Organisers of the demo have pledged to avoid the Whitehall area where the Cenotaph war memorial – the focus of national remembrance events – is located.
The Met said: “This is a weekend with huge national significance.
“We will use all the powers available to us to ensure anyone intent on disrupting it will not succeed.”
It added: “We’re absolutely committed to ensuring the safety and security of anyone attending commemorative events.”
The high-profile Remembrance Sunday outdoor service at the Cenotaph is attended by royals, senior politicians and veterans each year, and is a poignant tribute to those who lost their lives in conflict.
Armistice Day on November 11 is the anniversary of the end of the First World War, and is also known as Remembrance Day.
Friends of Al-Aqsa (FOA) is preparing to bus protesters from Leicester to London on the Saturday and said it expected hundreds of thousands of people to take part in the demonstration organised by a coalition of groups.
Ismail Patel, FOA spokesman, said: “We definitely will not be at the Cenotaph. We understand the sensitivity of the date.”
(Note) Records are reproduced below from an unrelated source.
Definition shared (f : FactInfo) (category : string) : option Fact :=
  if bool_decide (fi_use f ≠ Never)
  then Some (mkFact (fi_category f) category (fi_label f) (fi_value f) (bool_decide (fi_use f = Ask)))
  else None.
Definition shares_with_cloud (use : FactUse) (scope : FactScope) (choice : option bool) : bool :=
  bool_decide (use ≠ Never) &&
  default (bool_decide (use = Free) && bool_decide (scope = AccountFact)) choice.

Definition accepted_fact (f : FactInfo) : bool := bool_decide (fi_status f = FactAccepted).
Definition overrides (g m : FactInfo) : bool :=
  accepted_fact m && String.eqb (fi_category m) (fi_category g) && nocase_eqb (fi_label m) (fi_label g).
Definition set_overridden (mine : list FactInfo) (g : FactInfo) : FactInfo :=
  mkFactInfo (fi_category g) (fi_label g) (fi_value g) (fi_use g) (fi_status g)
    (accepted_fact g && List.existsb (overrides g) mine).
Definition list_facts (mine global : list FactInfo) : list FactInfo := mine ++ (set_overridden mine <$> global).

Definition category_name (categories : list FactCategory) (key : string) : string :=
  default "Other" (fc_name <$> List.find (λ c, String.eqb (fc_key c) key) categories).
Definition hidden_category (categories : list FactCategory) (key : string) : bool :=
  List.existsb (λ c, String.eqb (fc_key c) key && fc_hidden c) categories.
Definition usable (categories : list FactCategory) (facts : list FactInfo) : list Fact :=
  omap (λ f, shared f (category_name categories (fi_category f)))
    (List.filter (λ f, negb (hidden_category categories (fi_category f)))
       (List.filter (λ f, accepted_fact f && negb (fi_overridden f)) facts)).

(** ** Audiences *)

Section guide.
Context (to_lowercase : string → string) (is_alphanumeric : string → bool) (sha256 : string → string).

(** An address as it is compared. *)
Definition normal (a : string) : string := to_lowercase (trim a).

Definition is_member (address : string) (members : list string) : bool :=
  let a := normal address in
  List.existsb (λ m, let m := normal m in
                     match strip_prefix "@" m with
                     | Some d => ends_with ("@" +:+ d) a
                     | None => String.eqb a m
                     end) members.

Definition is_hex_digit (a : Ascii.ascii) : bool :=
  let n := Ascii.N_of_ascii (ascii_lower_char a) in
  ((48 <=? n) && (n <=? 57) || (97 <=? n) && (n <=? 102))%N.
Definition is_hash (s : string) : bool := (String.length s =? 64) && string_all is_hex_digit s.

(** [format!("{b:02x}")] of every byte. *)
Definition hex_digit (n : N) : Ascii.ascii := Ascii.ascii_of_N (if (n <? 10)%N then n + 48 else n + 87).
Fixpoint hex (s : string) : string :=
  match s with
  | EmptyString => ""
  | String a s => let n := Ascii.N_of_ascii a in
                  String (hex_digit (n / 16)) (String (hex_digit (n mod 16)) (hex s))
  end.
Definition hash_address (salt address : string) : string :=
  hex (sha256 (salt +:+ String "000" (normal address))).

Definition hash_group (salt : string) (g : AudienceGroup) : AudienceGroup :=
  mkGroup (au_name g) (hash_address salt <$> au_members g).
Definition hashed (salt : string) (gs : AudienceGroups) : AudienceGroups :=
  if is_hashed gs then gs else mkGroups (Some salt) (hash_group salt <$> gs_groups gs).

(** The hashes a recipient is looked up by: its own and its domain's. *)
Definition address_keys (salt address : string) : list string :=
  let a := normal address in
  hash_address salt a ::
  match rsplit_once "@" a with Some (_, domain) => [hash_address salt ("@" +:+ domain)] | None => [] end.
Definition matches (gs : AudienceGroups) (address : string) (members : list string) : bool :=
  match gs_salt gs with
  | None => is_member address members
  | Some salt => List.existsb (λ m, List.existsb (nocase_eqb m) (address_keys salt address)) members
  end.
Definition group_contains (gs : AudienceGroups) (g : AudienceGroup) (address : string) : bool :=
  matches gs address (au_members g).
Definition audiences_of (gs : AudienceGroups) (recipients : list string) : list string :=
  au_name <$> List.filter (λ g, List.existsb (group_contains gs g) recipients) (gs_groups gs).
Definition audiences_in (t : Target) (gs : AudienceGroups) : list string :=
  default (audiences_of gs (tg_recipients t)) (tg_audiences t).

(** ** Where an entry applies *)

Definition applies_in (s : Scope) (t : Target) (audiences : list string) (gs : AudienceGroups) : bool :=
  let people := is_empty (sc_people s) || List.existsb (λ r, matches gs r (sc_people s)) (tg_recipients t) in
  let groups := is_empty (sc_groups s) ||
                List.existsb (λ g, List.existsb (λ a, nocase_eqb a g) audiences) (sc_groups s) in
  let types := is_empty (sc_message_types s) ||
               match tg_message_type t with
               | Some ty => List.existsb (String.eqb ty) (sc_message_types s)
               | None => false
               end in
  people && groups && types.
Definition applies (s : Scope) (t : Target) (audiences : list string) : bool :=
  applies_in s t audiences groups_default.

(** ** Rendering *)

(** The recipients a hashed scope matched, in its place. *)
Definition line_scope (gs : AudienceGroups) (target : option Target) (e : Entry) : string :=
  match target with
  | Some t =>
      if is_hashed gs && negb (is_empty (sc_people (en_scope e)))
      then scope_text (with_people (normal <$> List.filter (λ r, matches gs r (sc_people (en_scope e)))
                                      (tg_recipients t)) (en_scope e))
      else scope_text (en_scope e)
  | None => scope_text (en_scope e)
  end.
Definition line (gs : AudienceGroups) (target : option Target) (e : Entry) : string :=
  let scope := line_scope gs target e in
  if String.eqb scope "" then "- " +:+ en_statement e else "- " +:+ en_statement e +:+ " (" +:+ scope +:+ ")".

Definition shown (gs : AudienceGroups) (target : option Target) (e : Entry) : bool :=
  negb (is_hashed gs) || is_empty (sc_people (en_scope e)) ||
  match target with
  | Some t => List.existsb (λ r, matches gs r (sc_people (en_scope e))) (tg_recipients t)
  | None => false
  end.
Definition chosen (gs : AudienceGroups) (target : option Target) (audiences : list string)
    (accepted : list Entry) (kind : Kind) (narrow : bool) : list Entry :=
  merge_sort entry_le
    (List.filter (shown gs target)
       (List.filter (λ e, negb narrow || match target with
                                         | Some t => applies_in (en_scope e) t audiences gs
                                         | None => true
                                         end)
          (List.filter (λ e, bool_decide (en_kind e = kind)) accepted))).
Definition by_kind (gs : AudienceGroups) (target : option Target) (audiences : list string)
    (accepted : list Entry) (kind : Kind) (narrow : bool) : list string :=
  line gs target <$> chosen gs target audiences accepted kind narrow.

Definition about_message (audiences : list string) (target : option Target) : string :=
  match target with
  | Some t =>
      let about := (if is_empty audiences then [] else ["written for " +:+ join ", " audiences]) ++
                   match tg_message_type t with
                   | Some kind => ["a " +:+ (if String.eqb kind "new" then "new message" else kind)]
                   | None => []
                   end in
      if is_empty about then "" else "This message: " +:+ join "; " about +:+ "." +:+ NL
  | None => ""
  end.
Definition block (title : string) (lines : list string) : string :=
  if is_empty lines then "" else NL +:+ title +:+ ":" +:+ NL +:+ join NL lines +:+ NL.
Definition example (e : string) : string := "<example>" +:+ NL +:+ fenced e +:+ NL +:+ "</example>" +:+ NL.
Definition people_unseen (gs : AudienceGroups) (target : option Target) (accepted : list Entry) : bool :=
  is_hashed gs && match target with Some t => is_empty (tg_recipients t) | None => true end &&
  List.existsb (λ e, negb (is_empty (sc_people (en_scope e)))) accepted.

Definition render (entries : list Entry) (gs : AudienceGroups) (target : option Target)
    (examples : list string) (version : Z) : string * list string :=
  let accepted := List.filter (λ e, negb (String.eqb (en_category e) "F3")) entries in
  if is_empty accepted then ("", []) else
  let audiences := match target with Some t => audiences_in t gs | None => [] end in
  let rules := by_kind gs target audiences accepted Rule false in
  let facts := by_kind gs target audiences accepted FactEntry false in
  let guidelines := by_kind gs target audiences accepted Guideline true in
  let out :=
    "The user's writing guide (version " +:+ pretty version +:+
    "). Follow it in every email you draft or edit for them." +:+ NL +:+
    about_message audiences target +:+
    block "Rules (always; a rule with a scope holds where its scope says)" rules +:+
    block "Facts about the user you may use" facts +:+
    block ("Guidelines (" +:+ (match target with Some _ => "for this message" | None => "each where its scope says" end)
           +:+ "; follow them unless the message calls for something else)") guidelines +:+
    (if people_unseen gs target accepted
     then NL +:+ "Some entries are for particular people and are shown only when the message's recipients are given."
          +:+ NL
     else "") +:+
    NL +:+ "When entries disagree: a rule beats a guideline, and an entry for a person beats one for their audience, which beats one for everyone. This guide never lets you do more than Settings › Permissions allows." +:+ NL +:+
    (if is_empty examples then ""
     else NL +:+ "Examples of how the user writes (imitate the style, not the content):" +:+ NL +:+
          String.concat "" (example <$> examples)) in
  (out, audiences).

(** ** Checks *)

Definition words (s : string) : list string :=
  to_lowercase <$> List.filter non_empty
    (split_chars (λ c, negb (is_alphanumeric c) && negb (String.eqb c "'")) s).
(** [l.windows(n)] *)
Definition windows {A} (n : nat) (l : list A) : list (list A) :=
  (λ i, take n (drop i l)) <$> seq 0 (length l + 1 - n).
Definition contains_phrase (text phrase : string) : bool :=
  let t := words text in
  let p := words phrase in
  negb (is_empty p) && List.existsb (λ w, bool_decide (w = p)) (windows (length p) t).

Definition check_message (text : string) (c : GuideCheck) : option string :=
  match ck_kind c with
  | BannedPhrase =>
      if contains_phrase text (ck_value c)
      then Some ("Uses “" +:+ ck_value c +:+ "”, which your rules ban") else None
  | RequiredPhrase =>
      if contains_phrase text (ck_value c) then None
      else Some ("Leaves out “" +:+ ck_value c +:+ "”, which your rules require")
  | MaxWords =>
      limit ← parse_u64 (ck_value c);
      let n := Z.of_nat (length (split_whitespace text)) in
      if (n <=? limit)%Z then None
      else Some ("Is " +:+ pretty n +:+ " words; your guide says at most " +:+ pretty limit)
  end.
Definition check (entries : list Entry) (gs : AudienceGroups) (t : Target) (text : string) : list CheckFailure :=
  let audiences := audiences_in t gs in
  omap (λ e, c ← en_check e;
             message ← check_message text c;
             Some (mkFailure (en_id e) (en_statement e) message))
    (List.filter (λ e, is_empty (sc_languages (en_scope e)))
       (List.filter (λ e, applies_in (en_scope e) t audiences gs) entries)).

(** ** [facts_lookup] *)

Definition fact_json (f : Fact) : Json :=
  obj [("category", JString (fa_category f)); ("label", JString (fa_label f)); ("value", JString (fa_value f));
       ("ask_before_using", JBool (fa_ask f))].
Definition facts_lookup (facts : list Fact) (category query : option string) : Json :=
  let want := to_lowercase <$> category in
  let q := match to_lowercase <$> query with
           | Some q => if String.eqb (trim q) "" then None else Some q
           | None => None
           end in
  let in_category f := match want with
                       | Some w => String.eqb w (to_lowercase (fa_category_key f)) ||
                                   String.eqb w (to_lowercase (fa_category f))
                       | None => true
                       end in
  let about f := match q with
                 | Some q => contains q (to_lowercase (fa_category f +:+ " " +:+ fa_label f +:+ " " +:+ fa_value f))
                 | None => true
                 end in
  obj [("facts", JArray (fact_json <$> List.filter about (List.filter in_category facts)))].
(** [lookup_json]: what an agent's call is answered with. *)
Definition lookup_json (facts : list FactInfo) (categories : list FactCategory) (category query : option string) : Json :=
  facts_lookup (usable categories facts) category query.

(** ** The published snapshot *)

Definition SCHEMA_VERSION : Z := 1.
Record Mailbox := mkMailbox { mx_address : string; mx_name : string; mx_about : string }.
Record Snapshot := mkSnapshot {
  sn_version : Z; sn_guide_version : Z; sn_published_at : Millis; sn_mailbox : Mailbox;
  sn_entries : list Entry; sn_audiences : AudienceGroups; sn_facts : list Fact }.

Inductive SnapshotError := Malformed (e : string) | UnsupportedSchema (v : Z) | MissingSchema | PlainAddresses.

Definition addresses (s : Snapshot) : list string :=
  (gs_groups (sn_audiences s) ≫= au_members) ++ (sn_entries s ≫= (λ e, sc_people (en_scope e))).
(** [from_json] of a JSON value, given serde's reading of a snapshot. *)
Definition read_snapshot (parse : Json → result string Snapshot) (v : Json) : result SnapshotError Snapshot :=
  match json_get "schema_version" v with
  | JNumber n =>
      match parse_u64 n with
      | Some n =>
          if (n =? SCHEMA_VERSION)%Z then
            s ← map_err Malformed (parse v);
            if List.existsb (λ a, negb (is_hashed (sn_audiences s)) || negb (is_hash a)) (addresses s)
            then Err PlainAddresses else Ok s
          else Err (UnsupportedSchema n)
      | None => Err MissingSchema
      end
  | _ => Err MissingSchema
  end.

Definition hash_people (salt : string) (e : Entry) : Entry :=
  with_scope (with_people (hash_address salt <$> sc_people (en_scope e)) (en_scope e)) e.
Definition hashed_snapshot (salt : string) (s : Snapshot) : Snapshot :=
  if is_hashed (sn_audiences s) then s else
  mkSnapshot (sn_version s) (sn_guide_version s) (sn_published_at s) (sn_mailbox s)
    (hash_people salt <$> sn_entries s) (hashed salt (sn_audiences s)) (sn_facts s).

Definition snapshot_guide (s : Snapshot) (target : option Target) : Rendered :=
  let '(text, audiences) := render (sn_entries s) (sn_audiences s) target [] (sn_guide_version s) in
  mkRendered (with_facts text (fact_lines (sn_facts s))) (sn_guide_version s) audiences.
Definition snapshot_check (s : Snapshot) (t : Target) (text : string) : list CheckFailure :=
  check (sn_entries s) (sn_audiences s) t text.
End guide.

Definition ascii_alphanumeric (c : string) : bool :=
  match c with
  | String a "" => let n := Ascii.N_of_ascii (ascii_lower_char a) in
                   ((48 <=? n) && (n <=? 57) || (97 <=? n) && (n <=? 122))%N
  | _ => false
  end.
Example phrases : contains_phrase ascii_lower ascii_alphanumeric "Let's Circle back." "circle back" = true ∧
  contains_phrase ascii_lower ascii_alphanumeric "The encircle backstory" "circle back" = false.
Proof. vm_compute. done. Qed.
(* ===== verification/MailStore.v ===== *)
(** * MailStore: the mail tables and their writer
    ([crates/mail-store/src/write.rs], schema in [migrations/])

    Tables are lists of rows in rowid order; an SQL query is a filter, map
    or sort of them, and a foreign key's ON DELETE CASCADE is written out.
    [participants_json] and [label_ids_json] are kept decoded.  A
    [MailWriter] is the store being changed and the threads it touched. *)

From S2P Require Import Prelude.
From S2P Require Import Domain.

Definition ARCHIVE_LABEL : string := "@archive".
Definition LOCAL_PREFIX : string := "local-".
Definition MAX_THREAD_PARTICIPANTS : nat := 10.

(** The Inbox categories of [read.rs], in tab order. *)
Definition CATEGORIES : list string :=
  ["CATEGORY_PROMOTIONS"; "CATEGORY_SOCIAL"; "CATEGORY_UPDATES"; "CATEGORY_FORUMS"].
Definition PRIMARY : string := "CATEGORY_PERSONAL".

(** ** Errors *)

(** The [StoreError]s the modelled code raises: the database's own
    ([Sqlite]), by the statement that failed, invalid data and files. *)
Inductive StoreError :=
| Sqlite (what : string)
| NotFoundError (what : string)
| Invalid (what : string)
| Io (what : string).
#[export] Instance store_error_eq_dec : EqDecision StoreError.
Proof. solve_decision. Defined.
Abbreviation StoreResult := (result StoreError).

(** ** Data *)

Record EmailAddress := mkAddress { addr_name : option string; addr_email : string }.
#[export] Instance email_eq_dec : EqDecision EmailAddress.
Proof. solve_decision. Defined.

(** [EmailAddress::new] *)
Definition address_new (name : option string) (email : string) : EmailAddress :=
  mkAddress (match trim <$> name with
             | Some n => if String.eqb n "" then None else Some n
             | None => None
             end) (trim email).

Inductive LabelKind := SystemLabel | UserLabel | VirtualLabel.
#[export] Instance label_kind_eq_dec : EqDecision LabelKind.
Proof. solve_decision. Defined.

(** A label as a provider lists it ([mail_domain::Label]; never virtual). *)
Record Label := mkLabel {
  l_id : LabelId; l_name : string; l_kind : LabelKind;
  l_color : option (string * string); l_visible : bool }.

Record ListHeaders := mkListHeaders {
  list_id : option string; list_name : option string;
  list_unsubscribe : option string; list_unsubscribe_post : option string }.

Record Body := mkBody {
  text_plain : option string; html_sanitized : option string; has_remote_images : bool }.

Record IncomingAttachment := mkAttachment {
  a_part_id : option string; a_provider_id : option string; a_filename : string;
  a_mime_type : string; a_size : Z; a_content_id : option string; a_is_inline : bool;
  a_data : option (list Z) }.

(** A message as a provider delivers it. *)
Record IncomingMessage := mkIncoming {
  m_id : MessageId; m_thread_id : ThreadId; m_rfc822 : option string;
  m_in_reply_to : option string; m_references : list string;
  m_from : option EmailAddress; m_to : list EmailAddress; m_cc : list EmailAddress;
  m_bcc : list EmailAddress; m_reply_to : list EmailAddress; m_subject : string;
  m_date : Millis; m_internal_date : Millis; m_snippet : string;
  m_label_ids : list LabelId; m_size_estimate : Z; m_body : option Body;
  m_attachments : list IncomingAttachment; m_list : ListHeaders;
  m_headers_json : option string }.

Inductive BodyState := Metadata | Full.
#[export] Instance body_state_eq_dec : EqDecision BodyState.
Proof. solve_decision. Defined.

(** ** Rows *)

Record LabelRow := mkLabelRow {
  lb_id : Z; lb_gmail_id : string; lb_name : string; lb_kind : LabelKind;
  lb_color_bg : option string; lb_color_fg : option string; lb_visible : bool }.

Record ThreadRow := mkThreadRow {
  th_id : Z; th_gmail_id : string; th_subject : string; th_snippet : string;
  th_first_at : Millis; th_last_at : Millis; th_message_count : Z; th_unread_count : Z;
  th_has_attachments : bool; th_is_starred : bool;
  th_participants : list EmailAddress; th_label_ids : list string }.

(** The flag columns a label change rewrites. *)
Record Flags := mkFlags { is_read : bool; is_starred : bool; is_draft : bool; is_sent_by_me : bool }.

Record MessageRow := mkMessageRow {
  ms_id : Z; ms_thread : Z; ms_gmail_id : string; ms_rfc822 : option string;
  ms_in_reply_to : option string; ms_references : list string;
  ms_from_name : option string; ms_from_email : option string; ms_subject : string;
  ms_snippet : string; ms_date : Millis; ms_internal_date : Millis; ms_size : Z;
  ms_body_state : BodyState; ms_flags : Flags; ms_has_attachments : bool;
  ms_headers_json : option string; ms_list : ListHeaders }.

Record ParticipantRow := mkParticipant {
  pt_message : Z; pt_role : string; pt_position : Z; pt_address : EmailAddress }.
Record AttachmentRow := mkAttachmentRow { at_message : Z; at_attachment : IncomingAttachment }.
Record FtsRow := mkFts {
  ft_rowid : Z; ft_subject : string; ft_from : string; ft_to : option string;
  ft_body : string; ft_attachments : option string }.
Record ContactRow := mkContact {
  ct_email : string; ct_name : option string; ct_sent : Z; ct_received : Z; ct_last_seen : Millis }.

(** ** The store *)

Record Store := mkStore {
  labels : list LabelRow;
  threads : list ThreadRow;
  messages : list MessageRow;
  message_labels : list (Z * Z);           (** (message, label) *)
  thread_labels : list (Z * Millis * Z);   (** (label, last_message_at, thread) *)
  label_stats : gmap Z (Z * Z);            (** label -> (threads, unread threads) *)
  category_stats : gmap string (Z * Z);    (** Inbox category -> (threads, unread threads) *)
  participants : list ParticipantRow;
  bodies : gmap Z Body;
  attachments : list AttachmentRow;
  messages_fts : list FtsRow;
  contacts : list ContactRow }.

Definition with_labels (x : list LabelRow) (s : Store) : Store :=
  mkStore x (threads s) (messages s) (message_labels s) (thread_labels s) (label_stats s)
    (category_stats s) (participants s) (bodies s) (attachments s) (messages_fts s) (contacts s).
Definition with_threads (x : list ThreadRow) (s : Store) : Store :=
  mkStore (labels s) x (messages s) (message_labels s) (thread_labels s) (label_stats s)
    (category_stats s) (participants s) (bodies s) (attachments s) (messages_fts s) (contacts s).
Definition with_messages (x : list MessageRow) (s : Store) : Store :=
  mkStore (labels s) (threads s) x (message_labels s) (thread_labels s) (label_stats s)
    (category_stats s) (participants s) (bodies s) (attachments s) (messages_fts s) (contacts s).
Definition with_message_labels (x : list (Z * Z)) (s : Store) : Store :=
  mkStore (labels s) (threads s) (messages s) x (thread_labels s) (label_stats s)
    (category_stats s) (participants s) (bodies s) (attachments s) (messages_fts s) (contacts s).
Definition with_thread_labels (x : list (Z * Z * Z)) (s : Store) : Store :=
  mkStore (labels s) (threads s) (messages s) (message_labels s) x (label_stats s)
    (category_stats s) (participants s) (bodies s) (attachments s) (messages_fts s) (contacts s).
Definition with_label_stats (x : gmap Z (Z * Z)) (s : Store) : Store :=
  mkStore (labels s) (threads s) (messages s) (message_labels s) (thread_labels s) x
    (category_stats s) (participants s) (bodies s) (attachments s) (messages_fts s) (contacts s).
Definition with_category_stats (x : gmap string (Z * Z)) (s : Store) : Store :=
  mkStore (labels s) (threads s) (messages s) (message_labels s) (thread_labels s)
    (label_stats s) x (participants s) (bodies s) (attachments s) (messages_fts s) (contacts s).
Definition with_participants (x : list ParticipantRow) (s : Store) : Store :=
  mkStore (labels s) (threads s) (messages s) (message_labels s) (thread_labels s)
    (label_stats s) (category_stats s) x (bodies s) (attachments s) (messages_fts s) (contacts s).
Definition with_bodies (x : gmap Z Body) (s : Store) : Store :=
  mkStore (labels s) (threads s) (messages s) (message_labels s) (thread_labels s)
    (label_stats s) (category_stats s) (participants s) x (attachments s) (messages_fts s) (contacts s).
Definition with_attachments (x : list AttachmentRow) (s : Store) : Store :=
  mkStore (labels s) (threads s) (messages s) (message_labels s) (thread_labels s)
    (label_stats s) (category_stats s) (participants s) (bodies s) x (messages_fts s) (contacts s).
Definition with_fts (x : list FtsRow) (s : Store) : Store :=
  mkStore (labels s) (threads s) (messages s) (message_labels s) (thread_labels s)
    (label_stats s) (category_stats s) (participants s) (bodies s) (attachments s) x (contacts s).
Definition with_contacts (x : list ContactRow) (s : Store) : Store :=
  mkStore (labels s) (threads s) (messages s) (message_labels s) (thread_labels s)
    (label_stats s) (category_stats s) (participants s) (bodies s) (attachments s) (messages_fts s) x.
Met Police Commissioner Sir Mark Rowley said he is “deeply concerned” about the effects of protests on day-to-day local policing and admitted he may have to look to other forces to help deal with the ongoing action.
“We are starting to look at what point we need to look for mutual aid from other forces and change our approach to resourcing this to make it sustainable,” he told the London Assembly.
He said that since Hamas attacked Jews in Israel on October 7 successive weekend protests in central London have been policed by 1,000 officers, then 1,500 and then by 2,000.
Police made around 70 arrests at the protests and almost 100 more for hate crimes, with anti-Jewish hate crime up 14-fold and anti-Muslim hate crime up threefold on last year, he said.
Israel’s ambassador to the UK, Tzipi Hotovely, said she hopes those taking part in pro-Palestine marches do not understand what they are supporting, telling The Telegraph: “I hope they don’t (understand), because if they do, it’s serious.
“It’s not possible to support this type of repulsive actions against human beings. People find it hard to understand that an ideology like this exists.
“But when we think about the jihad calls that we heard (on the marches) in London, when we think about Isis as an organisation that was slaughtering Muslims, committing the same war crimes against Muslims, and I’m not speaking about Islam: I’m speaking about the radical jihadi movement that is secular and against Western civilisation. They kill like it’s a duty for them to kill.”
On November 4, the Stop the War coalition is calling for a nationwide “Day of Action for Palestine” around the country, with a rally in London’s Trafalgar Square.
Meanwhile, Stand Up to Racism and Extinction Rebellion London are organising a “Stop Braverman, Stop the Hate” march outside the Home Office.
Home Secretary Suella Braverman drew criticism when she warned that a “hurricane” of mass migration is coming, in her speech to the Conservative party conference last month.